At Goldman Sachs, tricky brainteaser interview questions may be a thing of the past.
“We’ve recently done a fair amount of work really thinking about the questions that people are asking,” Edith Cooper, executive vice president and global head of Human Capital Management at Goldman Sachs, tells Business Insider. “And we do that because we want to make sure that we are as objective and as thorough as possible in assessing candidates.”
Cooper, who has interviewed thousands of job candidates during her tenure at Goldman Sachs, says overhauling the investment banking firm’s interview questions is especially important given its focus on expanding the breadth of candidates that it’s interviewing.
“It’s interesting to see how people work through and use logic, but what we’ve also found is that brainteasers may not be the best way to assess someone’s judgement, someone’s integrity,” she says.
This isn’t to say the interview process will become that much easier.
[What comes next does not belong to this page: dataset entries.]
(** The download of the poster fails. *)
Lemma failed_download_is_logged_witness :
  let t := {| caller := Download "poster.png" "jpeg";
              conv := {| objectUrl := 2%nat; conv_file := poster;
                         conv_format := "jpeg"; conv_quality := 90 |};
              stage := AwaitBlob {| width := 40000; height := 40000;
                                    pixels := [] |} |} in
  let s' := step sampleCodec posterDownload (BlobCallback 1%nat) in
  settled posterDownload /\
  tasks posterDownload !! 1%nat = Some t /\
  state s' = setConverting false (state posterDownload) /\
  error (state s') = error (state posterDownload) /\
  clicks (browser s') = clicks (browser posterDownload) /\
  console (browser s')
  = ConsoleError "Error converting image:" "Failed to convert image"
    :: console (browser posterDownload).
Proof.
  cbn zeta.
  assert (Hs : settled posterDownload) by (split; vm_compute; reflexivity).
  split; [exact Hs|].
  split; [vm_compute; reflexivity|].
  apply (failed_download_is_logged sampleCodec posterDownload 1%nat
           {| caller := Download "poster.png" "jpeg";
              conv := {| objectUrl := 2%nat; conv_file := poster;
                         conv_format := "jpeg"; conv_quality := 90 |};
              stage := AwaitBlob {| width := 40000; height := 40000;
                                    pixels := [] |} |}
           "poster.png" "jpeg"
           {| width := 40000; height := 40000; pixels := [] |} Hs);
    vm_compute; reflexivity.
Defined.

(** C8, the failing run.  The poster is chosen and the download button
    pressed; the conversion fails, the error goes to the console, and the page
    is in the very state it was in before the button was pressed, its [error]
    message empty: nothing tells the user. *)
Lemma failed_download_is_not_shown :
  let before := step sampleCodec mounted (FileChange (Some poster)) in
  let s' := step sampleCodec posterDownload (BlobCallback 1%nat) in
  console (browser s')
  = [ConsoleError "Error converting image:" "Failed to convert image"] /\
  error (state s') = None /\
  state s' = state before.
Proof. vm_compute. repeat split; reflexivity. Qed.

(** The first preview of the picture (URL 2) when the second one arrives. *)
Lemma superseded_preview_released_twice_witness :
  let t := {| caller := LivePreview;
              conv := {| objectUrl := 3%nat; conv_file := photo;
                         conv_format := "jpeg"; conv_quality := 70 |};
              stage := AwaitBlob {| width := 2; height := 2;
                                    pixels := [10; 20; 30; 40] |} |} in
  let s' := step sampleCodec photoEncodingAgain (BlobCallback 1%nat) in
  reachable sampleCodec photoEncodingAgain /\
  tasks photoEncodingAgain !! 1%nat = Some t /\
  selectedFile (state photoEncodingAgain) = Some photo /\
  supportsQuality (state photoEncodingAgain) = true /\
  livePreviewUrl (state photoEncodingAgain) = Some 2%nat /\
  (1 <= release_count 2%nat (browser photoEncodingAgain))%nat /\
  (2 <= release_count 2%nat (browser s'))%nat /\
  livePreviewUrl (state s') = Some (next_url (browser photoEncodingAgain)) /\
  (1 <= release_count (next_url (browser photoEncodingAgain))
                      (browser s'))%nat.
Proof.
  cbn zeta.
  assert (Hr : reachable sampleCodec photoEncodingAgain).
  { apply run_reachable, run_reachable. constructor. }
  split; [exact Hr|].
  split; [vm_compute; reflexivity|].
  split; [vm_compute; reflexivity|].
  split; [vm_compute; reflexivity|].
  split; [vm_compute; reflexivity|].
  apply (superseded_preview_released_twice sampleCodec photoEncodingAgain
           1%nat
           {| caller := LivePreview;
              conv := {| objectUrl := 3%nat; conv_file := photo;
                         conv_format := "jpeg"; conv_quality := 70 |};
              stage := AwaitBlob {| width := 2; height := 2;
                                    pixels := [10; 20; 30; 40] |} |}
           {| width := 2; height := 2; pixels := [10; 20; 30; 40] |}
           {| blob_type := "image/jpeg"; blob_bytes := [70; 10; 20; 30; 40] |}
           photo 2%nat Hr);
    vm_compute; reflexivity.
Defined.

(** The other side of the same defect.  The first preview of the picture (URL
    2) has been released once when it is on display and twice when the second
    preview has arrived; the handle made for the picture itself when it was
    chosen (URL 0) is never released, also not once the poster has taken its
    place. *)
Lemma chosen_file_handle_never_released :
  let s := run sampleCodec [ImageSettled 1%nat; BlobCallback 1%nat]
               photoShown in
  origin 2%nat (trace (browser photoShown))
  = Some (FromBlob {| blob_type := "image/jpeg";
                      blob_bytes := [70; 10; 20; 30; 40] |}) /\
  livePreviewUrl (state photoShown) = Some 2%nat /\
  release_count 2%nat (browser photoShown) = 1%nat /\
  release_count 2%nat (browser s) = 2%nat /\
  origin O (trace (browser posterEncoding)) = Some (FromFile photo) /\
  previewUrl (state posterEncoding) = Some 4%nat /\
  livePreviewUrl (state posterEncoding) = Some 2%nat /\
  release_count O (browser posterEncoding) = O.
Proof. vm_compute. repeat split; reflexivity. Qed.

(** *** The revision with a cache *)

(** [convertImage] run through at once, spelled out. *)
Lemma cached_convertImage_unfold (codec : Codec) (file : File)
    (format : string) (quality : Z) (blobCache : gmap string Blob)
    (b : Browser) :
  CachedRevision.convertImage codec file format quality (blobCache, b)
  = match blobCache !! CachedRevision.cacheKey file format quality with
    | Some cachedBlob => (Resolved cachedBlob, (blobCache, b))
    | None =>
        let b := emit (CreateImageBitmap file) b in
        match decode codec file with
        | None => (Rejected CachedRevision.undecodable, (blobCache, b))
        | Some bitmap =>
            let canvas :=
              {| width := width bitmap; height := height bitmap;
                 pixels := pixels bitmap |} in
            let b := emit (ToBlob ("image/" +:+ format)
                                  (inject_Z quality / 100)%Q) b in
            match encode codec canvas ("image/" +:+ format)
                         (inject_Z quality / 100)%Q with
            | Some blob =>
                (Resolved blob,
                 (<[CachedRevision.cacheKey file format quality := blob]>
                    blobCache,
                  emit BitmapClose b))
            | None =>
                (Rejected "Failed to convert image",
                 (blobCache, emit BitmapClose b))
            end
        end
    end.
Proof.
  unfold CachedRevision.convertImage, CachedRevision.convertImage_start,
    CachedRevision.convertImage_bitmap, CachedRevision.convertImage_finish.
  destruct (blobCache !! _); [reflexivity|].
  destruct (decode codec file); reflexivity.
Qed.

(** X19: once a conversion has resolved, a request with the same file name,
    format and quality is answered from [blobCache], whatever the file holds,
    and neither the state nor the browser is touched. *)
Lemma cached_convertImage_repeat (codec : Codec) (file file' : File)
    (format : string) (quality : Z) (st st1 : gmap string Blob * Browser)
    (blob : Blob) :
  CachedRevision.convertImage codec file format quality st
  = (Resolved blob, st1) ->
  file_name file' = file_name file ->
  CachedRevision.convertImage codec file' format quality st1
  = (Resolved blob, st1).
Proof.
  intros Hrun Hname. destruct st as [blobCache b].
  rewrite cached_convertImage_unfold in Hrun. cbn zeta in Hrun.
  assert (Hkey : CachedRevision.cacheKey file' format quality
                 = CachedRevision.cacheKey file format quality).
  { unfold CachedRevision.cacheKey. rewrite Hname. reflexivity. }
  destruct (blobCache !! CachedRevision.cacheKey file format quality)
    as [cachedBlob|] eqn:Hhit.
  - inversion Hrun; subst.
    rewrite cached_convertImage_unfold, Hkey, Hhit. reflexivity.
  - destruct (decode codec file) as [bitmap|]; [|discriminate].
    destruct (encode codec _ _ _) as [blob'|]; [|discriminate].
    inversion Hrun; subst.
    rewrite cached_convertImage_unfold, Hkey, lookup_insert_eq. reflexivity.
Qed.

(** A request made before the first one has resolved, or after it has failed,
    finds the cache empty and runs the codec again. *)
Lemma cached_convertImage_miss (codec : Codec) (file : File)
    (format : string) (quality : Z) (blobCache : gmap string Blob)
    (b : Browser) :
  blobCache !! CachedRevision.cacheKey file format quality = None ->
  decodes (snd (snd (CachedRevision.convertImage
                       codec file format quality (blobCache, b))))
  = S (decodes b).
Proof.
  intros Hmiss. rewrite cached_convertImage_unfold, Hmiss. cbn zeta.
  destruct (decode codec file); [|reflexivity].
  destruct (encode codec _ _ _); reflexivity.
Qed.

Section Repeat.

Variable codec : Codec.




End Repeat.


(** ** The estimates of the two tables *)

(** X16: for every file the estimate for webp is the estimate for jpeg less
    five. *)
Theorem getAutoQuality_webp_below_jpeg (file : File) :
  getAutoQuality file "webp" = getAutoQuality file "jpeg" - 5.
Proof.
  rewrite !getAutoQuality_bytes.
  destruct (byte_tier (file_size file)); reflexivity.
Qed.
As interviewees report on Glassdoor, candidates need to prove they have the skills, experience, and motivation to thrive at the global investment banking firm and that they’re a good cultural fit. But Cooper says the questions Goldman Sachs will ask to probe these qualities will be more structured going forward.
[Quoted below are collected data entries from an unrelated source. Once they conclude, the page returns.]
(** X3.  [extract_cpfs] on a string [generate_valid_cpf] returns finds
    the whole string, once, at offsets 0 to 14, unless the nine random
    digits are all equal: then it finds nothing. *)
Theorem extract_cpfs_of_generated (g : rng) :
  extract_cpfs (fst (generate_valid_cpf g))
  = if all_equal (next_digits 9 g) then []
    else [(fst (generate_valid_cpf g), 0, 14)].
Proof.
  pose proof (generate_valid_cpf_valid_iff g) as Hv.
  destruct (generate_valid_cpf_format g) as (l & Hd & Hl & E).
  destruct (cpf_format_matches l Hd Hl) as [H1 H2].
  revert Hv. rewrite E in *.
  set (cpf := firstn 3 l ++ _) in *. clearbody cpf. intros Hv.
  unfold extract_cpfs, scan_patterns.
  change cpf_patterns with [nth 0 cpf_patterns []; nth 1 cpf_patterns []].
  cbn [flat_map]. rewrite H1, H2. cbn [filter fst app].
  rewrite Hv. destruct (all_equal _); reflexivity.
Qed.

(** ** [extract_rgs] *)

Lemma filter_cons_true {A} (f : A -> bool) (x : A) (l : list A) :
  f x = true -> filter f (x :: l) = x :: filter f l.
Proof. intros H. cbn [filter]. now rewrite H. Qed.

Lemma filter_cons_false {A} (f : A -> bool) (x : A) (l : list A) :
  f x = false -> filter f (x :: l) = filter f l.
Proof. intros H. cbn [filter]. now rewrite H. Qed.

Lemma digit_or_x_of_digit (c : ascii) :
  is_digit c = true -> cls_match DigitOrX c = true.
Proof. intros H. cbn [cls_match]. now rewrite H. Qed.

Ltac shape_facts H :=
  cbn [shape_match cls_match digits repeat app] in H;
  repeat match goal with
         | H : _ && _ = true |- _ => apply andb_true_iff in H as [? H]
         end;
  repeat match goal with
         | H : Ascii.eqb _ _ = true |- _ => apply Ascii.eqb_eq in H; subst
         | H : is_digit _ = true |- _ => apply digit_or_x_of_digit in H
         end.

Ltac clean_rg :=
  unfold validate_rg, rg_clean;
  repeat first
    [ rewrite filter_cons_true by assumption
    | rewrite filter_cons_false by reflexivity ];
  reflexivity.

(** What the three alternatives of the RG patterns match passes
    [validate_rg]. *)
Lemma validate_rg_of_match (p : shape) (m : str) :
  In p (concat rg_patterns) -> shape_match p m = true ->
  length m = length p -> validate_rg m = true.
Proof.
  intros Hp Hm Hl. cbn [rg_patterns concat app] in Hp.
  destruct Hp as [<-|[<-|[<-|[]]]]; cbn [digits repeat app length] in Hl.
  - do 13 (destruct m as [|? m]; try discriminate Hl).
    shape_facts Hm. clean_rg.
  - do 11 (destruct m as [|? m]; try discriminate Hl).
    shape_facts Hm. clean_rg.
  - do 10 (destruct m as [|? m]; try discriminate Hl).
    shape_facts Hm. clean_rg.
Qed.

Lemma rg_matches_valid (r : regex) (txt : str) :
  In r rg_patterns ->
  filter (fun m : span => validate_rg (fst (fst m))) (finditer r txt)
  = finditer r txt.
Proof.
  intros Hr. apply filter_all. apply Forall_forall. intros [[m a] b] H.
  apply finditer_In in H as (_ & _ & _ & p & Hp & Hm & Hl). cbn [fst].
  apply (validate_rg_of_match p); try assumption.
  apply in_concat. exists r. now split.
Qed.

(** X4.  The check of [validate_rg] in [extract_rgs] never drops a match:
    the result is every match of the first pattern followed by every
    match of the second, each a piece of the text at its offsets of 12, 10
    or 9 characters. *)
Theorem extract_rgs_keeps_every_match (txt : str) :
  extract_rgs txt = flat_map (fun pattern => finditer pattern txt) rg_patterns
  /\ Forall (fun m : span =>
               let '(rg, a, b) := m in
               b = a + length rg /\ b <= length txt
               /\ rg = firstn (length rg) (skipn a txt)
               /\ In (length rg) [12; 10; 9])
            (extract_rgs txt).
Proof.
  assert (E : extract_rgs txt
              = flat_map (fun pattern => finditer pattern txt) rg_patterns).
  { unfold extract_rgs, scan_patterns.
    change rg_patterns with [nth 0 rg_patterns []; nth 1 rg_patterns []].
    cbn [flat_map].
    rewrite !rg_matches_valid by (cbn; auto). reflexivity. }
  split; [exact E|].
  rewrite E. apply Forall_forall. intros [[m a] b] H.
  apply in_flat_map in H as (r & Hr & H).
  apply finditer_In in H as (H1 & H2 & H3 & p & Hp & _ & Hl).
  repeat split; try assumption.
  rewrite Hl. cbn [rg_patterns] in Hr.
  destruct Hr as [<-|[<-|[]]].
  - destruct Hp as [<-|[]]. cbn. auto.
  - destruct Hp as [<-|[<-|[]]]; cbn; auto.
Qed.

Lemma rg_format_matches (l : str) (x : ascii) :
  Forall (fun c => is_digit c = true) l -> length l = 8 ->
  cls_match DigitOrX x = true ->
  let rg := firstn 2 l ++ lit "." ++ firstn 3 (skipn 2 l) ++ lit "."
              ++ firstn 3 (skipn 5 l) ++ lit "-" ++ [x] in
  finditer (nth 0 rg_patterns []) rg = [(rg, 0, 12)]
  /\ finditer (nth 1 rg_patterns []) rg = [(firstn 10 rg, 0, 10)].
Proof.
  intros H Hl Hx.
  do 9 (destruct l as [|? l]; try discriminate Hl). clear Hl.
  repeat match goal with
         | H : Forall _ (_ :: _) |- _ => apply Forall_cons_iff in H as [? H]
         end.
  clear H.
  cbv zeta. cbn [firstn skipn app lit list_ascii_of_string nth rg_patterns].
  split.
  - apply finditer_whole; [discriminate|].
    cbn [match_here shape_match digits repeat app length].
    rewrite Hx. cbn [cls_match].
    digits_known. reflexivity.
  - rewrite (finditer_head _ _ 9).
    + cbn [firstn skipn]. f_equal.
      apply finditer_from_none. intros k Hk. cbn [length] in Hk.
      do 2 (destruct k as [|k];
            [cbn [skipn match_here shape_match digits repeat app cls_match length];
             rewrite ?andb_false_r; reflexivity|]).
      exfalso; lia.
    + cbn [match_here shape_match digits repeat app cls_match length].
      digits_known. reflexivity.
Qed.

Lemma generate_valid_rg_format (g : rng) :
  exists l x, Forall (fun c => is_digit c = true) l /\ length l = 8
    /\ cls_match DigitOrX x = true
    /\ fst (generate_valid_rg g)
       = firstn 2 l ++ lit "." ++ firstn 3 (skipn 2 l) ++ lit "."
           ++ firstn 3 (skipn 5 l) ++ lit "-" ++ [x].
Proof.
  unfold generate_valid_rg. rewrite randints_digits.
  destruct (choice _ _ _) as [last g'] eqn:Ec. cbn [fst].
  rewrite (join_digits _ (next_digits_bound 8 g)).
  assert (Hx : exists x, last = [x] /\ cls_match DigitOrX x = true).
  { replace last with (fst (last, g')) by reflexivity. rewrite <- Ec.
    clear Ec. unfold choice. cbn [fst].
    match goal with |- context [nth (?k mod ?n) _ _] =>
      assert (Hk : k mod n < 11) by (apply Nat.mod_upper_bound; discriminate);
      set (i := k mod n) in *; clearbody i end.
    do 11 (destruct i as [|i]; [eexists; split; reflexivity|]).
    exfalso; lia. }
  destruct Hx as (x & -> & Hx).
  exists (map digit_char (next_digits 8 g)), x.
  split; [apply digit_chars_are_digits, next_digits_bound|].
  split; [now rewrite length_map, next_digits_length|].
  split; [exact Hx|reflexivity].
Qed.

(** X5.  [extract_rgs] on a string [generate_valid_rg] returns finds it
    twice: whole, by the first pattern, and without the dash and the last
    character, by the second. *)
Theorem extract_rgs_of_generated (g : rng) :
  extract_rgs (fst (generate_valid_rg g))
  = [(fst (generate_valid_rg g), 0, 12);
     (firstn 10 (fst (generate_valid_rg g)), 0, 10)].
Proof.
  destruct (generate_valid_rg_format g) as (l & x & Hd & Hl & Hx & E).
  destruct (rg_format_matches l x Hd Hl Hx) as [H1 H2].
  rewrite E in *.
  set (rg := firstn 2 l ++ _) in *. clearbody rg.
  unfold extract_rgs, scan_patterns.
  change rg_patterns with [nth 0 rg_patterns []; nth 1 rg_patterns []].
  cbn [flat_map].
  rewrite !rg_matches_valid by (cbn; auto).
  rewrite H1, H2. reflexivity.
Qed.

(** ** [extract_birth_dates] *)

Lemma extract_birth_dates_entries (current_year : Z) (txt : str) :
  Forall (fun r : date_span =>
            let '(date_str, a, b, date_obj) := r in
            b = a + 10 /\ b <= length txt
            /\ date_str = firstn 10 (skipn a txt)
            /\ valid_date date_obj = true
            /\ (current_year - 120 <= fst (fst date_obj) <= current_year)%Z
            /\ date_obj = (int_of_digits (skipn 6 date_str),
                           int_of_digits (firstn 2 (skipn 3 date_str)),
                           int_of_digits (firstn 2 date_str)))
         (extract_birth_dates current_year txt).
Proof.
  apply Forall_forall. intros [[[date_str a] b] date_obj] H.
  unfold extract_birth_dates in H.
  apply in_flat_map in H as (sep & Hsep & H).
  apply in_flat_map in H as ([[m s] e] & Hm & H).
  destruct (strptime_dmy sep m) as [obj|] eqn:Ep; [|contradiction].
  destruct ((0 <=? current_year - fst (fst obj))%Z
            && (current_year - fst (fst obj) <=? 120)%Z) eqn:Eage;
    [|contradiction].
  destruct H as [H|[]].
  assert (E1 : m = date_str) by congruence.
  assert (E2 : s = a) by congruence.
  assert (E3 : e = b) by congruence.
  assert (E4 : obj = date_obj) by congruence.
  clear H. subst m s e obj.
  apply finditer_In in Hm as (H1 & H2 & H3 & p & Hp & _ & Hl).
  destruct Hp as [<-|[]].
  assert (L : length date_str = 10) by (rewrite Hl; reflexivity).
  rewrite L in *. clear Hl.
  apply andb_true_iff in Eage as [A1 A2].
  apply Z.leb_le in A1, A2.
  split; [exact H1|]. split; [exact H2|]. split; [exact H3|].
  clear H1 H2 H3.
  do 11 (destruct date_str as [|? date_str]; try discriminate L). clear L.
  unfold strptime_dmy in Ep.
  destruct (_ && _ && _) in Ep; [|discriminate Ep].
  destruct (valid_date _) eqn:Ev in Ep; [|discriminate Ep].
  injection Ep as <-.
  split; [exact Ev|]. split; [lia|]. reflexivity.
Qed.

(** X6.  Every entry of [extract_birth_dates] is a piece of ten
    characters of the text at the offsets given with it, read as day,
    month and year, and its date is a date of the calendar whose year is
    at most 120 years before the current one and not after it. *)
Theorem extract_birth_dates_sound (current_year : Z) (txt : str) :
  Forall (fun r : date_span =>
            let '(date_str, a, b, date_obj) := r in
            b = a + 10 /\ b <= length txt
            /\ date_str = firstn 10 (skipn a txt)
            /\ valid_date date_obj = true
            /\ (current_year - 120 <= fst (fst date_obj) <= current_year)%Z
            /\ date_obj = (int_of_digits (skipn 6 date_str),
                           int_of_digits (firstn 2 (skipn 3 date_str)),
                           int_of_digits (firstn 2 date_str)))
         (extract_birth_dates current_year txt).
Proof. apply extract_birth_dates_entries. Qed.

(** ** Texts without digits *)

Lemma match_here_no_digit (r : regex) (c : ascii) (s : str) :
  (forall p, In p r -> exists q, p = Digit :: q) ->
  is_digit c = false -> match_here r (c :: s) = None.
Proof.
  intros Hr Hc. induction r as [|p r IH]; [reflexivity|].
  cbn [match_here].
  destruct (Hr p (or_introl eq_refl)) as (q & ->).
  cbn [shape_match cls_match]. rewrite Hc. cbn [andb].
  apply IH. intros p Hp. apply Hr. now right.
Qed.

Lemma finditer_no_digit (r : regex) (txt : str) :
  (forall p, In p r -> exists q, p = Digit :: q) ->
  forallb (fun c => negb (is_digit c)) txt = true ->
  finditer r txt = [].
Proof.
  intros Hr H. unfold finditer.
  enough (G : forall pos, finditer_from r pos 0 txt = []) by apply G.
  induction txt as [|c txt IH]; intros pos; [reflexivity|].
  cbn [forallb] in H. apply andb_true_iff in H as [Hc H].
  apply negb_true_iff in Hc.
  cbn [finditer_from]. rewrite (match_here_no_digit r c txt Hr Hc).
  now apply IH.
Qed.

Lemma patterns_start_with_digit (r : regex) :
  In r cpf_patterns \/ In r rg_patterns
  \/ (exists sep, r = date_pattern sep) ->
  forall p, In p r -> exists q, p = Digit :: q.
Proof.
  intros H p Hp.
  destruct H as [H|[H|(sep & ->)]].
  - destruct H as [<-|[<-|[]]]; destruct Hp as [<-|[]]; eexists; reflexivity.
  - destruct H as [<-|[<-|[]]].
    + destruct Hp as [<-|[]]; eexists; reflexivity.
    + destruct Hp as [<-|[<-|[]]]; eexists; reflexivity.
  - destruct Hp as [<-|[]]; eexists; reflexivity.
Qed.

Lemma no_digits_no_matches (current_year : Z) (txt : str) :
  forallb (fun c => negb (is_digit c)) txt = true ->
  extract_cpfs txt = [] /\ extract_rgs txt = []
  /\ extract_birth_dates current_year txt = [].
Proof.
  intros H.
  assert (Hs : forall keep patterns,
             (forall r, In r patterns ->
                        forall p, In p r -> exists q, p = Digit :: q) ->
             scan_patterns keep patterns txt = []).
  { intros keep patterns Hp. unfold scan_patterns.
    induction patterns as [|r patterns IH]; [reflexivity|].
    cbn [flat_map].
    rewrite (finditer_no_digit r txt) by (try apply Hp; auto; now left).
    cbn [filter app]. apply IH. intros r' Hr'. apply Hp. now right. }
  split; [|split].
  - unfold extract_cpfs. rewrite Hs; [reflexivity|].
    intros r Hr. apply patterns_start_with_digit. now left.
  - unfold extract_rgs. apply Hs.
    intros r Hr. apply patterns_start_with_digit. right. now left.
  - unfold extract_birth_dates.
    induction date_separators as [|sep seps IH]; [reflexivity|].
    cbn [flat_map]. rewrite finditer_no_digit; [exact IH| |exact H].
    apply patterns_start_with_digit. right. right. now exists sep.
Qed.

(** X7.  In a text without a digit the three extractors find nothing. *)
Theorem no_digits_nothing_extracted (current_year : Z) (txt : str) :
  forallb (fun c => negb (is_digit c)) txt = true ->
  extract_cpfs txt = [] /\ extract_rgs txt = []
  /\ extract_birth_dates current_year txt = [].
Proof. apply no_digits_no_matches. Qed.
Candidates can expect more broad questions, she says. “We’re going to ask questions that will give us some insight into the way that you think. We want to learn about your experiences, and experiences that have put you in an uncomfortable situation where things are new and different and you’ve got to get comfortable being uncomfortable,” Cooper says.
Given the breadth of candidates Goldman Sachs is trying to hire, she says that it’s not uncommon to interview candidates that don’t come from a finance background and rather come from fields like science, maths, technology, and engineering. Still, these candidates should be able to answer questions like, “Why are you interested in finance?” and “Why do you think this job will really leverage your skills?”
“It is important when you’re looking at working at a financial services firm, particularly if you’re focused on interviewing for a job in finance, to understand what the underlying markets in the business are. It comes down to doing your homework,” Cooper says.